Monday, August 20, 2012

ApeWorm Brain Overview

(part of the series Aping As the Basis of Intelligence)

Figure 2 gives an overview of the ApeWorm "central nervous system" or control system.

Two eyes or retinas gather information about the exemplar that is analyzed to form an exemplar inner model. The ApeWorm also analyzes it internal sensors to construct a self inner model, or self image. If they match, the Ape control function registers success and indicates to the muscle control functions to stop movement. It also may reinforce the "synapses" or weights that led to the success, including any temporal sequence involved. If there is No Match, muscle control allows movement to continue.

It should be noted that the compartmentalization of functions in Figure 2 need not necessarily correspond to how the system is constructed. A neural model might make it possible, or even necessary, to tightly integrate two or more, or even all, of the functions that seem separate in this analysis.

Wednesday, July 11, 2012

Constructing the ApeWorm World

In this draft I will try to avoid using any particular programming language to illustrate the mechanisms of action. If necessary, I will use pseudocode. When the analysis is finished and it is time to try to run simulations I will try to remember to insert links to the code samples.

The ApeWorm world (or dual worlds) does not need to be defined explicitly. The upper and lower limits for the ApeWorm coordinates will suffice. As shown in Figure 1, the allowable coordinates run from 0 to 4 on both axes.

Figure 1, ApeWorm

Figure 1

ApeWorms themselves have 4 segments, but require five coordinate points to describe fully. Each point has an x1 component and an x2 component. The points will be called A0(x1,x2), A1(x1,x2) , A2(x1,x2) , A3(x1,x2) , and A4(x1,x2).

The data we gods will use to track ApeWorms are not the same data that they keep track of themselves. An ApeWorm will know where its head, or segment one, is on the world grid. In other words, it will know A0(x1,x2) and A1(x1,x2). Each intersegment node (joint) will be able to convey to the control system one of three states: left, center, or right (L, C, R). Handedness will be determined from the higher numbered segment. In other words for the 1 joint, we look towards the 1 segment from the 2 segment. Thus in the curled ApeWorm example in Figure 1 the joints are all in the right or R configuration.

The joints are controlled by sets of two opposing virtual muscles. When there is no signal to a muscle, it is relaxed, and it contracts as signals increase. An algorithm will determine which of the three states the joint is in based on the relative strengths of the control signals to the muscles.

The ApeWorm's ability to "view" another ApeWorm is stereoscopic but otherwise simple. The virtual retinas coincide with the x1 and x2 axes. Each segment of these axes can only "see" a segment in its row or column, and if there are two segments in a column can only see the closest one. [But a second segment in a column might be inferred by the control system.] The sensor can see the segment number, if any, and can see the distance, or what cross-coordinate the segment lies on. Thus in the upper-left example in Figure 1, the sensors on the x1 (horizontal) axis will record nothing. The x2 sensor closest to the origin will record a segment 4 that is at x1 = 1. The x2 sensor between 1 and 2 will record a segment 3 also at x1 = 2, etc.

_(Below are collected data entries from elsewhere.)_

(* ===== verification/LifecycleXml.v ===== *)
(** * LifecycleXml: lifecycle and versioning documents

    [lifecycle_xml] and [versioning_status_xml] of [src/utils/xml.rs] and their
    readers in [src/utils/xml/parse.rs], as transitions on the reader's state. *)

From Stdlib Require Import Ascii.
From stdpp Require Import pretty.
From S2P Require Import Prelude Text Models Utf8 FsModel Publication Lifecycle Http Cors.
From S2P Require Import SkipMap Index Validation Storage Versions Listing LifecycleExecutor Checksums ObjectHelpers Routing XmlDocuments.

(** ** The versioning document *)

Definition versioning_status_xml (status : option string) : string :=
  match status with
  | None => xml_declaration +:+ NL +:+ "<VersioningConfiguration xmlns=" +:+ S3_NAMESPACE +:+ "/>"
  | Some status =>
      xml_declaration +:+ NL +:+ "<VersioningConfiguration xmlns=" +:+ S3_NAMESPACE +:+ ">" +:+ NL +:+
      "  <Status>" +:+ escape_xml status +:+ "</Status>" +:+ NL +:+ "</VersioningConfiguration>"
  end.

Section Versioning.
Context `{QuickXml}.

Fixpoint scan_versioning (events : list XmlEvent) (in_status enabled : bool) : result string bool :=
  match events with
  | [] => Ok enabled
  | XStart name :: rest => scan_versioning rest (in_status || eqb name "Status") enabled
  | XEnd name :: rest => scan_versioning rest (in_status && negb (eqb name "Status")) enabled
  | XText raw :: rest =>
      if in_status then text ← unescape raw; scan_versioning rest in_status (eqb text "Enabled")
      else scan_versioning rest in_status enabled
  | XError message :: _ => Err ("XML parse error: " +:+ message)
  | _ :: rest => scan_versioning rest in_status enabled
  end.

Definition parse_versioning_xml (body : string) : result string bool := scan_versioning (xml_events body) false false.
End Versioning.

(** ** Printing a configuration *)

(** [writeln!] of an element with a text *)
Definition line (indent name text : string) : string :=
  indent +:+ "<" +:+ name +:+ ">" +:+ text +:+ "</" +:+ name +:+ ">" +:+ NL.
Definition block (indent name body : string) : string :=
  indent +:+ "<" +:+ name +:+ ">" +:+ NL +:+ body +:+ indent +:+ "</" +:+ name +:+ ">" +:+ NL.

Definition optional {A} (f : A -> string) (o : option A) : string := match o with Some a => f a | None => "" end.
Definition all_lines {A} (f : A -> string) (l : list A) : string := foldr (fun a rest => f a +:+ rest) "" l.

Definition storage_class_text (c : StorageClass) : string :=
  match c with Standard => "STANDARD" | Glacier => "GLACIER" | DeepArchive => "DEEP_ARCHIVE" end.

Definition tag_xml (t : Tag) : string :=
  block "      " "Tag" (line "        " "Key" (escape_xml (tag_key t)) +:+ line "        " "Value" (escape_xml (tag_value t))).
Definition filter_xml (f : Filter) : string :=
  block "    " "Filter"
    (optional (fun p => line "      " "Prefix" (escape_xml p)) (filter_prefix f) +:+ all_lines tag_xml (filter_tags f)).
Definition expiration_xml (e : Expiration) : string :=
  block "    " "Expiration"
    (optional (fun d : N => line "      " "Days" (pretty d)) (exp_days e) +:+
     optional (fun d => line "      " "Date" (escape_xml d)) (exp_date e) +:+
     optional (fun m : bool => line "      " "ExpiredObjectDeleteMarker" (if m then "true" else "false"))
       (exp_expired_object_delete_marker e)).
Definition noncurrent_xml (n : NoncurrentVersionExpiration) : string :=
  block "    " "NoncurrentVersionExpiration" (line "      " "NoncurrentDays" (pretty (noncurrent_days n))).
Definition transition_xml (t : Transition) : string :=
  block "    " "Transition"
    (optional (fun d : N => line "      " "Days" (pretty d)) (tr_days t) +:+
     optional (fun d => line "      " "Date" (escape_xml d)) (tr_date t) +:+
     line "      " "StorageClass" (storage_class_text (tr_storage_class t))).

Definition rule_xml (r : Rule) : string :=
  block "  " "Rule"
    (optional (fun id => line "    " "ID" (escape_xml id)) (rule_id r) +:+
     line "    " "Status" (match rule_status r with RuleEnabled => "Enabled" | RuleDisabled => "Disabled" end) +:+
     optional filter_xml (rule_filter r) +:+ optional expiration_xml (rule_expiration r) +:+
     optional noncurrent_xml (rule_noncurrent_version_expiration r) +:+ all_lines transition_xml (rule_transitions r)).

Definition lifecycle_xml (config : LifecycleConfiguration) : string :=
  xml_declaration +:+ NL +:+ "<LifecycleConfiguration>" +:+ NL +:+ all_lines rule_xml (rules config) +:+
  "</LifecycleConfiguration>".

(** ** Reading a configuration *)

Record LifecycleParseState : Type := mkParse {
  lp_rules : list Rule;
  lp_rule : option Rule;
  lp_filter : option Filter;
  lp_expiration : option Expiration;
  lp_noncurrent : option NoncurrentVersionExpiration;
  lp_transition : option Transition;
  lp_tag : option (string * string);
  lp_text : string }.
Definition parse_start : LifecycleParseState := mkParse [] None None None None None None "".

Definition new_rule : Rule := mkRule None RuleDisabled None None None [].
Definition new_expiration : Expiration := mkExpiration None None None.
Definition new_transition : Transition := mkTransition None None Standard.

Section State.
Variable p : LifecycleParseState.

Definition set_rule (r : option Rule) : LifecycleParseState :=
  mkParse (lp_rules p) r (lp_filter p) (lp_expiration p) (lp_noncurrent p) (lp_transition p) (lp_tag p) (lp_text p).
Definition set_filter (f : option Filter) : LifecycleParseState :=
  mkParse (lp_rules p) (lp_rule p) f (lp_expiration p) (lp_noncurrent p) (lp_transition p) (lp_tag p) (lp_text p).
Definition set_expiration (e : option Expiration) : LifecycleParseState :=
  mkParse (lp_rules p) (lp_rule p) (lp_filter p) e (lp_noncurrent p) (lp_transition p) (lp_tag p) (lp_text p).
Definition set_noncurrent (n : option NoncurrentVersionExpiration) : LifecycleParseState :=
  mkParse (lp_rules p) (lp_rule p) (lp_filter p) (lp_expiration p) n (lp_transition p) (lp_tag p) (lp_text p).
Definition set_transition (t : option Transition) : LifecycleParseState :=
  mkParse (lp_rules p) (lp_rule p) (lp_filter p) (lp_expiration p) (lp_noncurrent p) t (lp_tag p) (lp_text p).
Definition set_tag (t : option (string * string)) : LifecycleParseState :=
  mkParse (lp_rules p) (lp_rule p) (lp_filter p) (lp_expiration p) (lp_noncurrent p) (lp_transition p) t (lp_text p).
Definition set_text (t : string) : LifecycleParseState :=
  mkParse (lp_rules p) (lp_rule p) (lp_filter p) (lp_expiration p) (lp_noncurrent p) (lp_transition p) (lp_tag p) t.
Definition push_rule (r : Rule) : LifecycleParseState :=
  mkParse (lp_rules p ++ [r]) None (lp_filter p) (lp_expiration p) (lp_noncurrent p) (lp_transition p) (lp_tag p) (lp_text p).

Definition lp_start (name : string) : LifecycleParseState :=
  if eqb name "Rule" then set_rule (Some new_rule)
  else if eqb name "Filter" then set_filter (Some (mkFilter None []))
  else if eqb name "Expiration" then set_expiration (Some new_expiration)
  else if eqb name "NoncurrentVersionExpiration" then set_noncurrent (Some (mkNoncurrent 0))
  else if eqb name "Transition" then set_transition (Some new_transition)
  else if eqb name "Tag" then set_tag (Some ("", ""))
  else p.

Definition end_rule_field (name : string) : LifecycleParseState :=
  match lp_rule p with
  | Some r =>
      if eqb name "ID" then
        set_rule (Some (mkRule (Some (lp_text p)) (rule_status r) (rule_filter r) (rule_expiration r)
                          (rule_noncurrent_version_expiration r) (rule_transitions r)))
      else if eqb name "Status" then
        set_rule (Some (mkRule (rule_id r) (if eqb (lp_text p) "Enabled" then RuleEnabled else RuleDisabled) (rule_filter r)
                          (rule_expiration r) (rule_noncurrent_version_expiration r) (rule_transitions r)))
      else p
  | None => p
  end.

(** [take] empties the tag also when no filter is open. *)
Definition finish_tag : LifecycleParseState :=
  match lp_filter p, lp_tag p with
  | Some f, Some (k, v) =>
      mkParse (lp_rules p) (lp_rule p) (Some (mkFilter (filter_prefix f) (filter_tags f ++ [mkTag k v]))) (lp_expiration p)
        (lp_noncurrent p) (lp_transition p) None (lp_text p)
  | _, _ => set_tag None
  end.

Definition end_filter_field (name : string) : LifecycleParseState :=
  if eqb name "Prefix" then
    match lp_filter p with Some f => set_filter (Some (mkFilter (Some (lp_text p)) (filter_tags f))) | None => p end
  else if eqb name "Key" then match lp_tag p with Some (_, v) => set_tag (Some (lp_text p, v)) | None => p end
  else if eqb name "Value" then match lp_tag p with Some (k, _) => set_tag (Some (k, lp_text p)) | None => p end
  else if eqb name "Tag" then finish_tag
  else p.

Definition set_days : LifecycleParseState :=
  match parse_u32 (lp_text p) with
  | Some days =>
      match lp_expiration p with
      | Some e => set_expiration (Some (mkExpiration (Some days) (exp_date e) (exp_expired_object_delete_marker e)))
      | None =>
          match lp_transition p with
          | Some t => set_transition (Some (mkTransition (Some days) (tr_date t) (tr_storage_class t)))
          | None => p
          end
      end
  | None => p
  end.

Definition set_noncurrent_days : LifecycleParseState :=
  match parse_u32 (lp_text p), lp_noncurrent p with
  | Some days, Some _ => set_noncurrent (Some (mkNoncurrent days))
  | _, _ => p
  end.

Definition set_date : LifecycleParseState :=
  match lp_expiration p with
  | Some e => set_expiration (Some (mkExpiration (exp_days e) (Some (lp_text p)) (exp_expired_object_delete_marker e)))
  | None =>
      match lp_transition p with
      | Some t => set_transition (Some (mkTransition (tr_days t) (Some (lp_text p)) (tr_storage_class t)))
      | None => p
      end
  end.

Definition set_expired_marker : LifecycleParseState :=
  match lp_expiration p with
  | Some e => set_expiration (Some (mkExpiration (exp_days e) (exp_date e) (Some (eqb (lp_text p) "true"))))
  | None => p
  end.

Definition set_storage_class : LifecycleParseState :=
  match lp_transition p with
  | Some t =>
      set_transition (Some (mkTransition (tr_days t) (tr_date t)
        (if eqb (lp_text p) "GLACIER" then Glacier
         else if eqb (lp_text p) "DEEP_ARCHIVE" then DeepArchive else Standard)))
  | None => p
  end.

Definition end_action_field (name : string) : LifecycleParseState :=
  if eqb name "Days" then set_days
  else if eqb name "NoncurrentDays" then set_noncurrent_days
  else if eqb name "Date" then set_date
  else if eqb name "ExpiredObjectDeleteMarker" then set_expired_marker
  else if eqb name "StorageClass" then set_storage_class
  else p.

(** The rule under construction, changed by a part that was read. *)
Definition in_rule {A} (o : option A) (f : Rule -> A -> Rule) (cleared : LifecycleParseState) : LifecycleParseState :=
  match lp_rule p, o with
  | Some r, Some a =>
      mkParse (lp_rules cleared) (Some (f r a)) (lp_filter cleared) (lp_expiration cleared) (lp_noncurrent cleared)
        (lp_transition cleared) (lp_tag cleared) (lp_text cleared)
  | _, _ => cleared
  end.

Definition close_lifecycle_element (name : string) : LifecycleParseState :=
  if eqb name "Filter" then
    in_rule (lp_filter p) (fun r f => mkRule (rule_id r) (rule_status r) (Some f) (rule_expiration r)
      (rule_noncurrent_version_expiration r) (rule_transitions r)) (set_filter None)
  else if eqb name "Expiration" then
    in_rule (lp_expiration p) (fun r e => mkRule (rule_id r) (rule_status r) (rule_filter r) (Some e)
      (rule_noncurrent_version_expiration r) (rule_transitions r)) (set_expiration None)
  else if eqb name "NoncurrentVersionExpiration" then
    in_rule (lp_noncurrent p) (fun r n => mkRule (rule_id r) (rule_status r) (rule_filter r) (rule_expiration r)
      (Some n) (rule_transitions r)) (set_noncurrent None)
  else if eqb name "Transition" then
    in_rule (lp_transition p) (fun r t => mkRule (rule_id r) (rule_status r) (rule_filter r) (rule_expiration r)
      (rule_noncurrent_version_expiration r) (rule_transitions r ++ [t])) (set_transition None)
  else if eqb name "Rule" then match lp_rule p with Some r => push_rule r | None => p end
  else p.
End State.

Definition lp_end (name : string) (p : LifecycleParseState) : LifecycleParseState :=
  let p := end_rule_field p name in
  let p := end_filter_field p name in
  let p := end_action_field p name in
  let p := close_lifecycle_element p name in
  set_text p "".

Section Reader.
Context `{QuickXml}.

Fixpoint scan_lifecycle (events : list XmlEvent) (p : LifecycleParseState) : result string LifecycleParseState :=
  match events with
  | [] => Ok p
  | XStart name :: rest => scan_lifecycle rest (set_text (lp_start p name) "")
  | XText raw :: rest => scan_lifecycle rest (set_text p (unwrap_or "" (unescape raw)))
  | XEnd name :: rest => scan_lifecycle rest (lp_end name p)
  | XError message :: _ => Err ("XML parse error: " +:+ message)
  | _ :: rest => scan_lifecycle rest p
  end.

Definition parse_lifecycle_xml (body : string) : result string LifecycleConfiguration :=
  p ← scan_lifecycle (xml_events body) parse_start; Ok (mkLifecycle (lp_rules p)).
End Reader.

Next: ApeWorm Brain Overview (to be constructed)

Tuesday, July 10, 2012

ApeWorm, an Initial Machine Ape Project

The core of the system we seek is quite complex. We would like to minimize the inputs and outputs in order to focus our first project on the core aping system. At the same time, we want a general solution that is scalable to projects with larger, more complex input/output and memory requirements.

We will call our first attempt ApeWorms. These creature constructs will exist on a 5 x 5 grid and will have, for bodies, four connected line segments, the ends of which line up on the grid. Any two adjacent line segments will be able to have three relative positions: left, straight, and right {L, S, R}. An ApeWorm cannot have two segments overlapping each other. Figure 1 shows a few possible ApeWorm configurations.

Figure 1, ApeWorm

Figure 1

While ApeWorms are physically simple, their neural networks, or control software, can be as complex as we need. What should an ApeWorm know about itself, and what should it be allowed to know about an exemplar ApeWorm, if aping it is to be a non-trivial task requiring an extensible aping machine?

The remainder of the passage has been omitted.